Keine Erfahrungen mit Rassismus in Russland

In Rostow läuft all dies professioneller ab. Da gibt es einen Englischdolmetscher für alle Ausländer im Team. Brown selbst kann mittlerweile auch ein paar Brocken Russisch, und das Leben fällt ihm sowieso viel leichter, seit seine Freundin zu ihm nach Rostow gezogen ist. Und doch fühlt sich der Alltag in Russland für ihn immer noch recht fremd an. „Das ist nicht wie in Berlin, wo du aus dem Haus gehst und du siehst Menschen von überall aus der Welt.“ Es gebe ein paar Studenten und Doktoranden aus Afrika – mehr nicht. Mit einem hat er sich angefreundet. Der hat ihm auch davon berichtet, wie ihm als Nigerianer die Abneigung selbst des Lehrpersonals an der Uni das Leben oft schwermacht. Brown sagt, er selbst habe keine Erfahrungen mit dem Rassismus in Russland gemacht.

„Als cremefarbener Latino habe ich da vielleicht einen besseren Stand“, sagt Brown, dessen Familie aus Costa Rica stammt. Auch in den Stadien habe er noch keine rassistischen Vorfälle beobachtet. Natürlich habe er mitbekommen, wie es Emmanuel Frimpong ergangen ist. Der Ghanaer, mit dem Brown befreundet ist, war im Sommer von Fans des Moskauer Klubs Spartak beleidigt worden, hatte denen den Stinkefinger gezeigt und war daraufhin vom Platz gestellt worden. Brown kann Frimpongs wütende Reaktion zwar verstehen, aber kein grundsätzliches Problem in Russland erkennen. Für ihn geht es um den Sport, um seine Karriere. Die soll über den Umweg Russland am besten irgendwann wieder in die Bundesliga führen.

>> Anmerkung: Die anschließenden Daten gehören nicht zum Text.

(* ===== verification/Machine.v ===== *)
(** * Machine integers and bytes

    [uint64] values are [Z]s in [0, 2^64): [u64] is the reduction every Go operation on them
    performs (chains of [+], [-] and [*] are reduced once, at the end), and [int64] is the conversion to [int64]/[int].  Bytes are [Byte.byte];
    [le_bytes]/[le_val] are [binary.LittleEndian.PutUintN]/[UintN]. *)

From S2P Require Import Prelude.
From Stdlib Require Import Strings.Byte.

Definition u64_modulus : Z := 2 ^ 64.
Definition u64 (z : Z) : Z := z `mod` 2 ^ 64.
Definition u16 (z : Z) : Z := z `mod` 2 ^ 16.
Definition int64 (z : Z) : Z := (z + 2 ^ 63) `mod` 2 ^ 64 - 2 ^ 63.
Definition is_u64 (z : Z) : Prop := 0 ≤ z < 2 ^ 64.

Lemma u64_small z : 0 ≤ z < 2 ^ 64 → u64 z = z.
Proof. apply Z.mod_small. Qed.
Lemma u64_range z : 0 ≤ u64 z < 2 ^ 64.
Proof. apply Z.mod_pos_bound. lia. Qed.
Lemma int64_small z : - 2 ^ 63 ≤ z < 2 ^ 63 → int64 z = z.
Proof. intros. unfold int64. rewrite Z.mod_small; lia. Qed.
Lemma u64_sub_wrap a b : 0 ≤ a < b → b < 2 ^ 64 → u64 (a - b) = a - b + 2 ^ 64.
Proof.
  intros. unfold u64. rewrite <- (Z.mod_add _ 1) by lia. rewrite Z.mod_small; lia.
Qed.

(** Drop the reductions whose argument is in range. *)
Ltac u64_simpl :=
  repeat match goal with
  | |- context [u64 ?z] => rewrite (u64_small z) by lia
  | H : context [u64 ?z] |- _ => rewrite (u64_small z) in H by lia
  end.

(** ** Bytes *)
Definition byte_val (b : byte) : Z := Z.of_N (Byte.to_N b).
Definition byte_of (z : Z) : byte :=
  match Byte.of_N (Z.to_N (z `mod` 256)) with Some b => b | None => x00 end.

#[export] Instance byte_eq_decision : EqDecision byte := Byte.byte_eq_dec.

Lemma byte_val_range b : 0 ≤ byte_val b < 256.
Proof. unfold byte_val. pose proof (Byte.to_N_bounded b). lia. Qed.

Lemma byte_val_of z : byte_val (byte_of z) = z `mod` 256.
Proof.
  unfold byte_of, byte_val. pose proof (Z.mod_pos_bound z 256 ltac:(lia)) as Hb.
  destruct (Byte.of_N _) as [b|] eqn:E.
  - apply Byte.to_of_N in E. rewrite E. lia.
  - apply Byte.of_N_None_iff in E. lia.
Qed.

Lemma byte_of_val b : byte_of (byte_val b) = b.
Proof.
  unfold byte_of, byte_val. pose proof (Byte.to_N_bounded b).
  rewrite Z.mod_small by lia. by rewrite N2Z.id, Byte.of_to_N.
Qed.

Lemma byte_val_inj a b : byte_val a = byte_val b → a = b.
Proof. intros H. by rewrite <- (byte_of_val a), H, byte_of_val. Qed.

Lemma byte_val_x00 b : byte_val b = 0 ↔ b = x00.
Proof. split; [intros H; by apply byte_val_inj|by intros ->]. Qed.

(** ** Little-endian integers *)
Fixpoint le_bytes (n : nat) (z : Z) : list byte :=
  match n with
  | O => []
  | S n => byte_of z :: le_bytes n (z / 256)
  end.

Fixpoint le_val (l : list byte) : Z :=
  match l with
  | [] => 0
  | b :: l => byte_val b + 256 * le_val l
  end.

Lemma length_le_bytes n z : length (le_bytes n z) = n.
Proof. revert z. induction n; intros; cbn; auto. Qed.

Lemma le_val_bytes n z : le_val (le_bytes n z) = z `mod` 256 ^ Z.of_nat n.
Proof.
  revert z. induction n as [|n IH]; intros z; [by rewrite Z.mod_1_r|].
  cbn [le_bytes le_val]. rewrite IH, byte_val_of, Nat2Z.inj_succ, Z.pow_succ_r by lia.
  rewrite Z.rem_mul_r by lia. lia.
Qed.

Lemma le_val_bytes_small n z : 0 ≤ z < 256 ^ Z.of_nat n → le_val (le_bytes n z) = z.
Proof. intros. rewrite le_val_bytes. by apply Z.mod_small. Qed.

Lemma le_val_range l : 0 ≤ le_val l < 256 ^ Z.of_nat (length l).
Proof.
  induction l as [|b l IH]; [cbn; lia|].
  cbn [le_val length]. rewrite Nat2Z.inj_succ, Z.pow_succ_r by lia.
  pose proof (byte_val_range b). lia.
Qed.

Lemma le_bytes_val l : le_bytes (length l) (le_val l) = l.
Proof.
  induction l as [|b l IH]; [done|]. cbn [le_val length le_bytes].
  pose proof (byte_val_range b) as Hb.
  f_equal.
  - apply byte_val_inj. rewrite byte_val_of.
    rewrite (Z.mul_comm 256), Z.mod_add, Z.mod_small; lia.
  - rewrite (Z.mul_comm 256), Z.div_add, (Z.div_small (byte_val b)) by lia.
    by rewrite Z.add_0_l.
Qed.

Lemma le_bytes_val_len n l : length l = n → le_bytes n (le_val l) = l.
Proof. intros <-. apply le_bytes_val. Qed.

Lemma le_val_zero l : le_val l = 0 ↔ l = replicate (length l) x00.
Proof.
  induction l as [|b l IH]; [done|]. cbn [le_val length replicate].
  pose proof (byte_val_range b). pose proof (le_val_range l). split.
  - intros. f_equal; [apply byte_val_x00|apply IH]; lia.
  - intros [= -> E]. apply IH in E. rewrite E. done.
Qed.


Create Rewrite HintDb bsos.
#[export] Hint Rewrite length_le_bytes byte_val_of byte_of_val : bsos.
(* ===== verification/Layout.v ===== *)
(** * On-disk layout (internal/blk: layout.go, addr.go, header.go, index_v2.go, buildHeader)

    Slot addressing, the master header and the 16-byte index entry, with their round trips and
    bounds.  All integers are [uint64] unless said otherwise. *)

From S2P Require Import Prelude Machine Loop Device.
From Stdlib Require Import Strings.Byte.

(** ** layout.go *)
Definition HeaderBytes : Z := 4096.
Definition GridStart : Z := 0x10000000.
Definition IndexStart : Z := HeaderBytes.
Definition IndexBytes : Z := GridStart - HeaderBytes.
Definition SlotSize : Z := 4096.
Definition FormatVersion : Z := 2.
Definition IndexEntrySize : Z := 16.

(** Entries an index region holds. *)
Definition index_capacity : Z := 16776960.

Ltac layout_unfold :=
  unfold index_capacity, IndexBytes, IndexStart, HeaderBytes, GridStart, SlotSize, FormatVersion,
    IndexEntrySize in *.
Ltac llia := layout_unfold; lia.

(** ** addr.go *)
Definition AddrForFID (diskBytes fid sizeBytes : Z) : res (Z * Z * Z) :=
  let slots := u64 (diskBytes - GridStart) / SlotSize in
  if slots =? 0 then Err EOutOfRange else
  let slotsNeeded := u64 (sizeBytes + SlotSize - 1) / SlotSize in
  if (slotsNeeded =? 0) || (slots <? slotsNeeded) then Err EOutOfRange else
  let slotIndex := fid `mod` u64 (slots - slotsNeeded + 1) in
  if slots <? u64 (slotIndex + slotsNeeded) then Err EOutOfRange else
  Ok (u64 (GridStart + slotIndex * SlotSize), slotIndex, slotsNeeded).

(** Slots of a disk and slots of an object, without machine arithmetic. *)
Definition disk_slots (diskBytes : Z) : Z := (diskBytes - GridStart) / SlotSize.
Definition slots_for (sizeBytes : Z) : Z := (sizeBytes + SlotSize - 1) / SlotSize.

(** A device whose data grid is addressable: what [OpenDevice] accepts. *)
Definition disk_ok (diskBytes : Z) : Prop := GridStart < diskBytes < 2 ^ 63.

Lemma disk_slots_range d : disk_ok d → 0 ≤ disk_slots d < 2 ^ 51.
Proof.
  unfold disk_ok, disk_slots. layout_unfold. intros. split.
  - apply Z.div_pos; lia.
  - apply Z.div_lt_upper_bound; lia.
Qed.

Lemma slots_for_pos n : 0 < n → 0 < slots_for n.
Proof. intros. unfold slots_for. layout_unfold. apply Z.div_str_pos. lia. Qed.

Lemma slots_for_cover n : 0 ≤ n → n ≤ slots_for n * SlotSize < n + SlotSize.
Proof.
  intros. unfold slots_for. layout_unfold.
  pose proof (Z.div_mod (n + 4096 - 1) 4096 ltac:(lia)).
  pose proof (Z.mod_pos_bound (n + 4096 - 1) 4096 ltac:(lia)). lia.
Qed.

(** On an addressable disk and a size whose rounding does not wrap, the machine arithmetic of
    [AddrForFID] is the mathematical one. *)
Lemma AddrForFID_eq d fid n :
  disk_ok d → 0 ≤ fid → 0 ≤ n → n + SlotSize < 2 ^ 64 →
  AddrForFID d fid n =
  if (0 <? n) && (slots_for n <=? disk_slots d) then
    let i := fid `mod` (disk_slots d - slots_for n + 1) in
    Ok (GridStart + i * SlotSize, i, slots_for n)
  else Err EOutOfRange.
Proof.
  intros Hd Hfid Hn Hwrap. unfold AddrForFID.
  pose proof (disk_slots_range d Hd) as Hs. unfold disk_ok in Hd.
  assert (E1 : u64 (d - GridStart) / SlotSize = disk_slots d)
    by (rewrite u64_small by llia; done).
  assert (E2 : u64 (n + SlotSize - 1) / SlotSize = slots_for n).
  { rewrite u64_small by llia. done. }
  rewrite E1, E2. destruct (Z.ltb_spec 0 n) as [Hn0|Hn0]; cbn [andb].
  - pose proof (slots_for_pos n Hn0) as Hsp.
    destruct (Z.leb_spec (slots_for n) (disk_slots d)).
    + rewrite (proj2 (Z.eqb_neq (disk_slots d) 0)) by lia.
      rewrite (proj2 (Z.eqb_neq (slots_for n) 0)) by lia.
      rewrite (proj2 (Z.ltb_ge _ _)) by lia. cbn [orb].
      rewrite (u64_small (disk_slots d - slots_for n + 1)) by lia.
      pose proof (Z.mod_pos_bound fid (disk_slots d - slots_for n + 1) ltac:(lia)).
      set (i := fid `mod` _) in *. rewrite (u64_small (i + _)) by lia.
      rewrite (proj2 (Z.ltb_ge _ _)) by lia.
      rewrite u64_small by llia. done.
    + destruct (_ =? 0); [done|]. rewrite (proj2 (Z.ltb_lt (disk_slots d) _)) by lia.
      by rewrite orb_true_r.
  - replace n with 0 by lia. change (slots_for 0) with 0. cbn. by destruct (_ =? 0).
Qed.

(** The extent of an object: inside the grid, inside the disk, slot aligned, large enough, and no
    larger than the padding requires. *)
Lemma AddrForFID_Ok d fid n addr i k :
  disk_ok d → 0 ≤ fid → 0 ≤ n → n + SlotSize < 2 ^ 64 →
  AddrForFID d fid n = Ok (addr, i, k) →
  addr = GridStart + i * SlotSize ∧ 0 ≤ i ∧ 0 < k ∧ i + k ≤ disk_slots d ∧
  0 < n ≤ k * SlotSize ∧ k * SlotSize < n + SlotSize ∧ k = slots_for n ∧
  GridStart + (i + k) * SlotSize ≤ d.
Proof.
  intros Hd Hfid Hn Hwrap H. rewrite AddrForFID_eq in H by done.
  pose proof (disk_slots_range d Hd).
  destruct (Z.ltb_spec 0 n) as [Hn0|]; [|done].
  destruct (Z.leb_spec (slots_for n) (disk_slots d)); [|done]. cbn in H.
  injection H as <- <- <-.
  pose proof (Z.mod_pos_bound fid (disk_slots d - slots_for n + 1) ltac:(lia)).
  pose proof (slots_for_pos n Hn0). pose proof (slots_for_cover n ltac:(lia)).
  assert (disk_slots d * SlotSize ≤ d - GridStart).
  { unfold disk_slots. rewrite Z.mul_comm. apply Z.mul_div_le. llia. }
  repeat split; try llia.
Qed.

(** ** index_v2.go *)
Definition IndexJumpSentinel : Z := 2 ^ 56 - 1.
Definition IndexPackedSentinel : Z := 2 ^ 56 - 2.
Definition PackedAnchorCode : Z := 0xFF.

Record IndexEntry := mkEntry { FID : Z; Size : Z; JumpCode : Z }.

#[export] Instance IndexEntry_eq_dec : EqDecision IndexEntry.
Proof. solve_decision. Defined.

Definition DecodeSize7 (buf : list byte) : Z :=
  if (length buf <? 7)%nat then 0 else
  let b i := byte_val (default x00 (buf !! i)) in
  Z.lor (Z.lor (Z.lor (Z.lor (Z.lor (Z.lor (b 0%nat)
    (Z.shiftl (b 1%nat) 8)) (Z.shiftl (b 2%nat) 16)) (Z.shiftl (b 3%nat) 24))
    (Z.shiftl (b 4%nat) 32)) (Z.shiftl (b 5%nat) 40)) (Z.shiftl (b 6%nat) 48).

(** The seven bytes stored into [dst[0..6]]. *)
Definition EncodeSize7 (size : Z) : list byte :=
  [byte_of size; byte_of (Z.shiftr size 8); byte_of (Z.shiftr size 16);
   byte_of (Z.shiftr size 24); byte_of (Z.shiftr size 32); byte_of (Z.shiftr size 40);
   byte_of (Z.shiftr size 48)].

Definition ParseIndexEntry (entry : list byte) : res IndexEntry :=
  if (length entry <? 16)%nat then Err (EMsg "entry size") else
  Ok (mkEntry (le_val (take 8 entry)) (DecodeSize7 (take 7 (drop 8 entry)))
              (byte_val (default x00 (entry !! 15%nat)))).

Definition IsJumpIndicator (e : IndexEntry) : bool :=
  negb (JumpCode e =? 0) && (Size e =? IndexJumpSentinel).
Definition IsPackedAnchor (e : IndexEntry) : bool :=
  (JumpCode e =? PackedAnchorCode) && (Size e =? IndexPackedSentinel).
Definition IsTombstone (e : IndexEntry) : bool :=
  (JumpCode e =? 0) && (Size e =? 0).
(* ===== verification/IndexScan.v ===== *)
(** * Reading the index stream (internal/blk/index.go, scanIndexStream of index_compact.go)

    Four functions of the program walk the index region in 4 MiB chunks and stop at the first
    all-zero entry.  [scan_stream] is that loop, with the three points on which they differ as
    parameters.  [index_log] is the abstract view: the list of entries before the terminator.  The
    theorems say when the loop is a left fold over that list, and when it is not. *)

From S2P Require Import Prelude Machine Loop Device Layout.
From Stdlib Require Import Strings.Byte.

Definition chunkSize : Z := 4 * 1024 * 1024.
(** Entries of a full chunk. *)
Definition chunk_entries : Z := 262144.

(** The loop of [isZeroEntry], and of the [allZero] test written out in index.go. *)
Fixpoint isZeroEntry (entry : list byte) : bool :=
  match entry with
  | [] => true
  | b :: entry => if negb (byte_val b =? 0) then false else isZeroEntry entry
  end.

Section scan.
Context {St : Type} (onEntry : St → IndexEntry → res St).

(** The inner loop over one chunk: the position of the terminator, if it is in this chunk, and
    the callback's state. *)
Definition scan_chunk (b : buf) (limit : Z) (st : St) : res (option Z * St) :=
  match loop 4194305 (λ '(i, st),
      if i + IndexEntrySize <=? limit then
        let entry := bytes_at (bat b) i 16 in
        if isZeroEntry entry then inr (Ok (Some i, st)) else
        match (parsed ← ParseIndexEntry entry; onEntry st parsed) with
        | Ok st' => inl (i + IndexEntrySize, st')
        | Err e => inr (Err e)
        end
      else inr (Ok (None, st))) (0, st) with
  | inr r => r
  | inl _ => Err EFuel
  end.
(* ===== verification/Replay.v ===== *)
(** * Replaying the index (internal/daemon/index_state.go)

    [OpenDevice] and the compaction of [maybeTrim] rebuild the maps of a disk from its index.
    [replay_entry] is the body of the loop of [replayIndex] for one entry, [finish] the closure that
    expands the packed tables and checks the extents.  [replay_spec] states the whole as a fold over
    the abstract index. *)

From S2P Require Import Prelude Machine Loop Device Layout IndexScan PackedTable Interval.
From Stdlib Require Import Strings.Byte.

Record objectRef := mkRef { r_fid : Z; storedSize : Z; r_size : Z; r_offset : Z; r_packed : bool }.

#[export] Instance objectRef_eq_dec : EqDecision objectRef.
Proof. solve_decision. Defined.

(** The variables of [replayIndex] the loop updates. *)
Record rstate := mkRstate {
  rs_refs : gmap Z objectRef;
  rs_packed : gmap Z packedRecord;
  rs_extents : gmap Z interval;
  rs_alias : option IndexEntry;
  rs_pendingPacked : option IndexEntry;
  rs_tables : list Z
}.

Definition rstate0 : rstate := mkRstate ∅ ∅ ∅ None None [].

(** What the loop does with a plain entry. *)
Definition plain_ref (fid size : Z) : objectRef := mkRef fid size size 0 false.
(** ... and with an alias: the last byte of the target is not part of the object. *)
Definition alias_ref (fid size : Z) : objectRef := mkRef fid size (size - 1) 0 false.

Definition extent_of (diskBytes fid size : Z) : res interval :=
  '(_, slot, count) ← AddrForFID diskBytes fid size;
  Ok (mkInterval slot (u64 (slot + count - 1))).

Section replay.
Context (diskBytes : Z).

(** The loop body of [replayIndex]. *)
Definition replay_entry (st : rstate) (e : IndexEntry) : res rstate :=
  match rs_pendingPacked st with
  | Some _ =>
      if negb (JumpCode e =? 0) || (Size e =? 0)
      then Err (EMsg "invalid packed table entry following anchor") else
      iv ← extent_of diskBytes (FID e) (Size e);
      Ok (mkRstate (<[FID e := plain_ref (FID e) (Size e)]> (rs_refs st)) (rs_packed st)
            (<[FID e := iv]> (rs_extents st)) (rs_alias st) None (rs_tables st ++ [FID e]))
  | None =>
      if IsPackedAnchor e then
        if bool_decide (is_Some (rs_alias st)) || (FID e =? 0)
        then Err (EMsg "invalid packed anchor indicator")
        else Ok (mkRstate (rs_refs st) (rs_packed st) (rs_extents st) (rs_alias st) (Some e)
                   (rs_tables st))
      else if IsJumpIndicator e then
        if bool_decide (is_Some (rs_alias st)) || (FID e =? 0)
        then Err (EMsg "invalid alias indicator")
        else if bool_decide (is_Some (rs_refs st !! FID e))
        then Err (EMsg "duplicate alias fid")
        else Ok (mkRstate (rs_refs st) (rs_packed st) (rs_extents st) (Some e) None (rs_tables st))
      else if IsTombstone e then
        Ok (mkRstate (delete (FID e) (rs_refs st)) (delete (FID e) (rs_packed st))
              (delete (FID e) (rs_extents st)) (rs_alias st) None (rs_tables st))
      else if negb (JumpCode e =? 0) || (Size e =? 0) || (IndexPackedSentinel <=? Size e)
      then Err (EMsg "unsupported or invalid index entry")
      else if bool_decide (is_Some (rs_refs st !! FID e)) then Err (EMsg "duplicate fid") else
      iv ← extent_of diskBytes (FID e) (Size e);
      let refs := <[FID e := plain_ref (FID e) (Size e)]> (rs_refs st) in
      let extents := <[FID e := iv]> (rs_extents st) in
      match rs_alias st with
      | None => Ok (mkRstate refs (rs_packed st) extents None None (rs_tables st))
      | Some a =>
          if (FID a =? FID e) || (Size e <? 2) then Err (EMsg "invalid alias target")
          else Ok (mkRstate (<[FID a := alias_ref (FID e) (Size e)]> refs) (rs_packed st) extents
                     None None (rs_tables st))
      end
  end.

(** The loop over the decoded entries of one table, [s.confirmed] and [s.packed] in
    [loadPackedTablesLocked] and the two maps of [finish]. *)
Definition add_packed (header : packedTableHeader) (tableFID tableSize : Z)
    (maps : gmap Z objectRef * gmap Z packedRecord) (entries : list packedTableEntry) :
    gmap Z objectRef * gmap Z packedRecord :=
  foldl (λ '(refs, packed) entry,
    (<[e_fid entry := mkRef (h_containerFID header) (h_containerSize header)
                        (e_size entry) (e_offset entry) true]> refs,
     <[e_fid entry := mkPackedRecord (h_containerFID header) (h_containerSize header)
                        (e_offset entry) (e_size entry) tableFID tableSize]> packed))
    maps entries.

(** [make([]byte, n)] followed by [ReadAt]. *)
Definition read_blob (addr n : Z) : M file (list byte) :=
  if maxAlloc <? n then mfail (EPanic "makeslice: len out of range") else
  λ f, let '((b, err), f') := ReadAt (int64 addr) n f in
       match err with
       | Some e => (Err (EWrap "read packed table" e), f')
       | None => (Ok (buf_list b), f')
       end.

(** The first loop of [finish]. *)
Fixpoint load_tables (tables : list Z) (maps : gmap Z objectRef * gmap Z packedRecord) :
    M file (gmap Z objectRef * gmap Z packedRecord) :=
  match tables with
  | [] => mret maps
  | t :: tables =>
      match maps.1 !! t with
      | None => load_tables tables maps
      | Some tableRef =>
          '(addr, _, _) ← mlift (AddrForFID diskBytes (r_fid tableRef) (storedSize tableRef));
          blob ← read_blob addr (r_size tableRef);
          '(header, entries) ← mlift (wrap_err "decode packed table" (decodePackedTable blob));
          load_tables tables (add_packed header t (r_size tableRef) maps entries)
      end
  end.

(** [sort.Slice] by start; the map is iterated in the order of [map_to_list], and by
    [sort_extents_unique] no other order gives another answer. *)
Definition start_le (a b : interval) : Prop := start a ≤ start b.
#[global] Instance start_le_dec a b : Decision (start_le a b) := Z.le_dec _ _.

Definition sort_extents (l : list interval) : list interval := merge_sort start_le l.

(** The test of neighbours after the sort. *)
Fixpoint neighbours_overlap (l : list interval) : bool :=
  match l with
  | a :: ((b :: _) as l') => overlaps a b || neighbours_overlap l'
  | _ => false
  end.

Definition replayed : Type := gmap Z objectRef * gmap Z packedRecord * list interval * Z.

Definition finish (st : rstate) (end_ : Z) : M file replayed :=
  if bool_decide (is_Some (rs_alias st)) then mfail (EMsg "incomplete alias pair at index tail")
  else if bool_decide (is_Some (rs_pendingPacked st))
  then mfail (EMsg "incomplete packed anchor pair at index tail") else
  '(refs, packed) ← load_tables (rs_tables st) (rs_refs st, rs_packed st);
  let extents := sort_extents (map_to_list (rs_extents st)).*2 in
  if neighbours_overlap extents then mfail (EMsg "overlapping confirmed extents")
  else mret (refs, packed, extents, end_).

Definition replayIndex : M file replayed :=
  '(stop, st) ← scan_stream replay_entry true false rstate0;
  finish st (default GridStart stop).
End replay.

(** ** Extents after the sort *)
#[export] Instance start_le_trans : Transitive start_le.
Proof. intros a b c. unfold start_le. lia. Qed.
#[export] Instance start_le_total : Total start_le.
Proof. intros a b. unfold start_le. lia. Qed.

Lemma sort_extents_perm l : sort_extents l ≡ₚ l.
Proof. apply merge_sort_Permutation. Qed.

(** On a sorted list the test of neighbours decides whether all extents are disjoint. *)
Lemma neighbours_disjoint l :
  StronglySorted start_le l → Forall interval_ok l →
  neighbours_overlap l = false ↔ disjoint_all l.
Proof.
  induction l as [|a l IH]; [done|]. intros Hs Hok. inversion Hok; subst.
  apply StronglySorted_inv in Hs as [Hs Ha]. destruct l as [|b l]; [by repeat split|].
  cbn [neighbours_overlap]. rewrite orb_false_iff, IH by done.
  cbn [disjoint_all]. rewrite Forall_cons. split; [|tauto].
  intros (Hab & Hb & Hl). repeat split; try done.
  apply Forall_cons in H2 as [Hbok _]. apply Forall_cons in Ha as [Ha0 _].
  apply StronglySorted_inv in Hs as [_ Hb'].
  apply Forall_forall. intros c Hc. rewrite Forall_forall in Hb'. apply Hb' in Hc.
  rewrite overlaps_false in *. unfold start_le, interval_ok in *. lia.
Qed.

„Aber wer schaut schon auf die russische Tabelle?“, fragt er und glaubt doch, dass der sportliche Wert der russischen Liga hoch ist. Und dann hat er noch einen Traum. Brown möchte bei der WM 2018 für Costa Rica spielen. Ein Länderspiel hat er für das Land schon bestritten. Eine gute Rückrunde in Rostow und die Qualifikation für einen europäischen Wettbewerb könnten ihm helfen. Anfang März beginnt die „zweite Saison“ für ihn.